Ausbildungsvergütung

Handwerks-Präsident will Azubis von Sozialabgaben befreien

Auszubildende sollen nach dem Willen des Handwerksverbandes bei den Sozialabgaben entlastet werden.

Auszubildende sollen nach dem Willen des Handwerksverbandes bei den Sozialabgaben entlastet werden.

Foto: Sebastian Kahnert / ZB

Berlin   Das Handwerk hat nicht genügend Nachwuchs. Verbandspräsident Hans Peter Wollseifer will Auszubildende und Betriebe stärker entlasten.
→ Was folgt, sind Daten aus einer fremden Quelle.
(** C3 counterexample: a well-formed single-species input (the provider
    accepts both states and reports viscosity 1; the weights 0.5 and 0.5 sum
    to 1) for which J_conv = -1 * 1e300 * (0 - 1e10) * 1 / 1 overflows to
    infinity: with [tog = 0] the output is [nan], not the zero vector. *)
Lemma fickian_adf_toggle_overflow_nan :
  F64.tdy_ok pv_f64 tdy_f1 = true /\ F64.tdy_ok pv_f64 tdy_f2 = true /\
  (0 <? F64.viscosity pv_f64 tdy_f1) = true /\ (0 <? F64.viscosity pv_f64 tdy_f2) = true /\
  (F64.wt1 p_f64 + F64.wt2 p_f64 =? 1) = true /\
  exists x, fst (F64.fickian_adf tdy_f1 tdy_f2 pv_f64 p_f64 0 gas_f0) = Ok [x] /\
    is_nan x = true /\ (x =? 0) = false.
Proof.
  repeat split; try (vm_compute; reflexivity).
  exists nan; repeat split; vm_compute; reflexivity.
Qed.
Der Präsident des Zentralverbands des Deutschen Handwerks (ZDH), Hans Peter Wollseifer, fordert angesichts des Nachwuchsmangels im Handwerk eine Reform bei der Ausbildungsvergütung. „Wir sollten die Betriebe von Sozialabgaben befreien – und die Lehrlinge damit auch“, sagte Wollseifer dieser Redaktion.

„Solche Entlastungen wären eine konkrete Anerkennung der Ausbildungsleistung, sie könnten eine wertschätzende Signalwirkung haben“, begründete Wollseifer seinen Vorstoß. „Konkret schlagen wir vor, Azubis bei der Kranken-, Pflege- und Unfallversicherung wie Studierende zu behandeln.“

Handwerks-Präsident Wollseifer: „Ausbildung attraktiver machen“

Das Ergebnis skizziert Wollseifer auch gleich: Der Azubi habe dadurch mehr Geld in der Tasche, der ausbildende Betrieb würde entlastet, „und der Staat würde zeigen, was ihm die berufliche Ausbildung wert ist“.
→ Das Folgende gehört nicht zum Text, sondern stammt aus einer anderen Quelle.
(** A completed invocation of [f] by thread [t]: the thread was built for
    [f], and its whole history is the start line, a pause of [d], and the
    completion line, the second line no earlier than [d] after the pause
    began. *)
Definition invoked (t : tid) (f : prog) (a : string) (d : Q) (b : string)
    (s : state) : Prop :=
  ∀ th, pool s !! t = Some th → st th = Stopped Returned →
    target th = f
    ∧ ∃ c0 c1 c2,
        history t (log s) =
          [mkEntry c0 t (Wrote a); mkEntry c1 t (Slept d);
           mkEntry c2 t (Wrote b)]
        ∧ c0 <= c1 ∧ c1 + d <= c2.

(** Thread [t], running a unit that sleeps for [d], is inside its sleep: it
    has printed the start line [a] and asked for a pause of [d], it is to
    wake exactly [d] after that request, and until then it takes no step. *)
Definition suspended (t : tid) (a : string) (d : Q) (s : state) : Prop :=
  ∀ th until k, pool s !! t = Some th → st th = Asleep until k →
    (∃ c0 c1,
        history t (log s) = [mkEntry c0 t (Wrote a); mkEntry c1 t (Slept d)]
        ∧ until = c1 + d)
    ∧ exec s (Run t) = None
    ∧ exec s (Fail t) = None
    ∧ (clock s < until → exec s (Wake t) = None).

(** How often a line occurs on standard output. *)
Definition occurrences (x : string) (l : list string) : nat :=
  count_occ String.string_dec l x.

(** [interleaving l1 l2 l]: [l] merges [l1] and [l2], keeping the order of
    each. *)
Inductive interleaving {A : Type} : list A → list A → list A → Prop :=
| merge_nil : interleaving [] [] []
| merge_left x l1 l2 l :
    interleaving l1 l2 l → interleaving (x :: l1) l2 (x :: l)
| merge_right x l1 l2 l :
    interleaving l1 l2 l → interleaving l1 (x :: l2) (x :: l).

(** [precedes x y l]: every occurrence of [y] in [l] has an [x] before
    it. *)
Definition precedes {A : Type} (x y : A) (l : list A) : Prop :=
  ∀ pre post, l = (pre ++ y :: post)%list → x ∈ pre.

(** ** Schedules *)

Definition after (cs : list choice) : state :=
  match run init cs with Some s => s | None => init end.

(** The launcher runs to its end, then both units; the clock advances while
    they sleep. *)
Definition launcher_first : list choice :=
  [Run 0; Run 0; Run 0; Run 0; Run 0;
   Run 1; Run 2; Run 1; Run 2; Tick 2; Wake 1; Run 1; Run 1;
   Tick 1; Wake 2; Run 2; Run 2; Exit]%nat.

(** Each unit runs to its end as soon as it has been started, before the
    launcher goes on; the clock runs ahead of what the sleeps need. *)
Definition units_first : list choice :=
  [Run 0; Run 0; Run 1; Run 1; Tick 5; Wake 1; Run 1; Run 1;
   Run 0; Run 0; Run 2; Run 2; Tick 3; Wake 2; Run 2; Run 2;
   Run 0; Exit]%nat.

(** The launcher alone, to its end. *)
Definition launcher_only : list choice := [Run 0; Run 0; Run 0; Run 0; Run 0]%nat.

(** Both units reach their sleep while the launcher has yet to return. *)
Definition all_in_flight : list choice :=
  [Run 0; Run 0; Run 0; Run 0; Run 1; Run 2; Run 1; Run 2]%nat.

(** [this] prints before the launcher has built the second thread. *)
Definition unit_overtakes : list choice := [Run 0; Run 0; Run 1]%nat.

(** [that] prints before [this] does. *)
Definition that_first : list choice :=
  [Run 0; Run 0; Run 0; Run 0; Run 2; Run 1]%nat.

(** The first write of [this] fails; the launcher and [that] carry on. *)
Definition broken_start : list choice :=
  [Run 0; Run 0; Fail 1; Run 0; Run 0; Run 0;
   Run 2; Run 2; Tick 3; Wake 2; Run 2; Run 2; Exit]%nat.

(** ** Shapes of the reachable states *)

(** Both functions have the same shape: a line, a pause, a line. *)
Definition unit (a : string) (d : Q) (b : string) : prog :=
  (print a;; time_sleep d;; print b;; ret)%prog.

(** Where a thread running [unit a d b] can be, with what it has logged so
    far.  [now] is the current clock. *)
Inductive unit_at (t : tid) (a : string) (d : Q) (b : string) (now : Q) :
  option tstate → list entry → Prop :=
| at_absent :
    unit_at t a d b now None []
| at_built :
    unit_at t a d b now (Some Initial) []
| at_entry :
    unit_at t a d b now (Some (Active (unit a d b))) []
| at_begun c0 :
    c0 <= now →
    unit_at t a d b now (Some (Active (time_sleep d (print b ret))))
      [mkEntry c0 t (Wrote a)]
| at_asleep c0 c1 :
    c0 <= c1 → c1 <= now →
    unit_at t a d b now (Some (Asleep (c1 + d) (print b ret)))
      [mkEntry c0 t (Wrote a); mkEntry c1 t (Slept d)]
| at_awake c0 c1 :
    c0 <= c1 → c1 + d <= now →
    unit_at t a d b now (Some (Active (print b ret)))
      [mkEntry c0 t (Wrote a); mkEntry c1 t (Slept d)]
| at_done c0 c1 c2 :
    c0 <= c1 → c1 + d <= c2 → c2 <= now →
    unit_at t a d b now (Some (Active ret))
      [mkEntry c0 t (Wrote a); mkEntry c1 t (Slept d); mkEntry c2 t (Wrote b)]
| at_returned c0 c1 c2 :
    c0 <= c1 → c1 + d <= c2 → c2 <= now →
    unit_at t a d b now (Some (Stopped Returned))
      [mkEntry c0 t (Wrote a); mkEntry c1 t (Slept d); mkEntry c2 t (Wrote b)]
| at_broken_early c0 :
    c0 <= now →
    unit_at t a d b now (Some (Stopped (Raised OSError)))
      [mkEntry c0 t (Threw OSError)]
| at_broken_late c0 c1 c2 :
    c0 <= c1 → c1 + d <= c2 → c2 <= now →
    unit_at t a d b now (Some (Stopped (Raised OSError)))
      [mkEntry c0 t (Wrote a); mkEntry c1 t (Slept d);
       mkEntry c2 t (Threw OSError)].

Definition launcher_events : list event :=
  [Spawned 1; Launched 1; Spawned 2; Launched 2].

(** Where the main thread can be: its own state, the states of the threads
    it has built so far, and what it has logged. *)
Inductive main_at : tstate → list tstate → list event → Prop :=
| main_0 :
    main_at (Active main) [] []
| main_1 :
    main_at (Active (start 1 (Thread that (λ t2, start t2 ret)))) [Initial]
      (take 1 launcher_events)
| main_2 x1 :
    x1 ≠ Initial →
    main_at (Active (Thread that (λ t2, start t2 ret))) [x1]
      (take 2 launcher_events)
| main_3 x1 :
    x1 ≠ Initial →
    main_at (Active (start 2 ret)) [x1; Initial] (take 3 launcher_events)
| main_4 x1 x2 :
    x1 ≠ Initial → x2 ≠ Initial →
    main_at (Active ret) [x1; x2] launcher_events
| main_5 x1 x2 :
    x1 ≠ Initial → x2 ≠ Initial →
    main_at (Stopped Returned) [x1; x2] launcher_events.

Definition mk (f : prog) (x : tstate) : thread :=
  {| daemon := false; target := f; st := x |}.

(** Log entries are by the two units, or are the main thread's and are not
    lines. *)
Definition owned (e : entry) : bool :=
  match who e with
  | 0%nat => match line_of e with None => true | Some _ => false end
  | 1%nat | 2%nat => true
  | _ => false
  end.

Definition exit_ok (code : option Z) (x0 : tstate) (xs : list tstate) : Prop :=
  match code with
  | None => True
  | Some z => z = 0%Z ∧ x0 = Stopped Returned ∧ Forall (λ x, alive x = false) xs
  end.

Definition Inv (s : state) : Prop :=
  ∃ x0 xs h0 h1 h2,
    pool s = mk main x0 :: zip_with mk [this; that] xs
    ∧ map what (history 0 (log s)) = h0
    ∧ history 1 (log s) = h1
    ∧ history 2 (log s) = h2
    ∧ main_at x0 xs h0
    ∧ unit_at 1 "Starting this..." 2 "Did this!" (clock s) (xs !! 0%nat) h1
    ∧ unit_at 2 "Starting that..." 3 "Did that!" (clock s) (xs !! 1%nat) h2
    ∧ Forall (λ e, owned e = true) (log s)
    ∧ exit_ok (exit_code s) x0 xs.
Der Verbandspräsident glaubt, dass die Befreiung von den Sozialausgaben positive Auswirkungen auf das Handwerk haben könnte. „Wenn der Staat so ein Signal senden würde, könnte das dem Handwerk nachhaltig nützen und Ausbildung sicher auch attraktiver machen.“

Im Gegensatz zu Auszubildenden sind Studenten bis zum 25. Lebensjahr in der gesetzlichen Krankenversicherung über ihre Eltern mitversichert, das gleiche gilt für die Pflegeversicherung. „Die Kosten für den Unfallversicherungsschutz von Studenten werden aus Steuermitteln getragen“, sagt der Handwerks-Präsident. Warum also nicht auch bei Auszubildenden?

Wollseifer fordert deshalb in der Kranken-, Pflege- und Unfallversicherung eine Gleichbehandlung der beruflichen und akademische Bildung. „Und eine solche wirkliche Gleichbehandlung brauchen wir“, sagte er.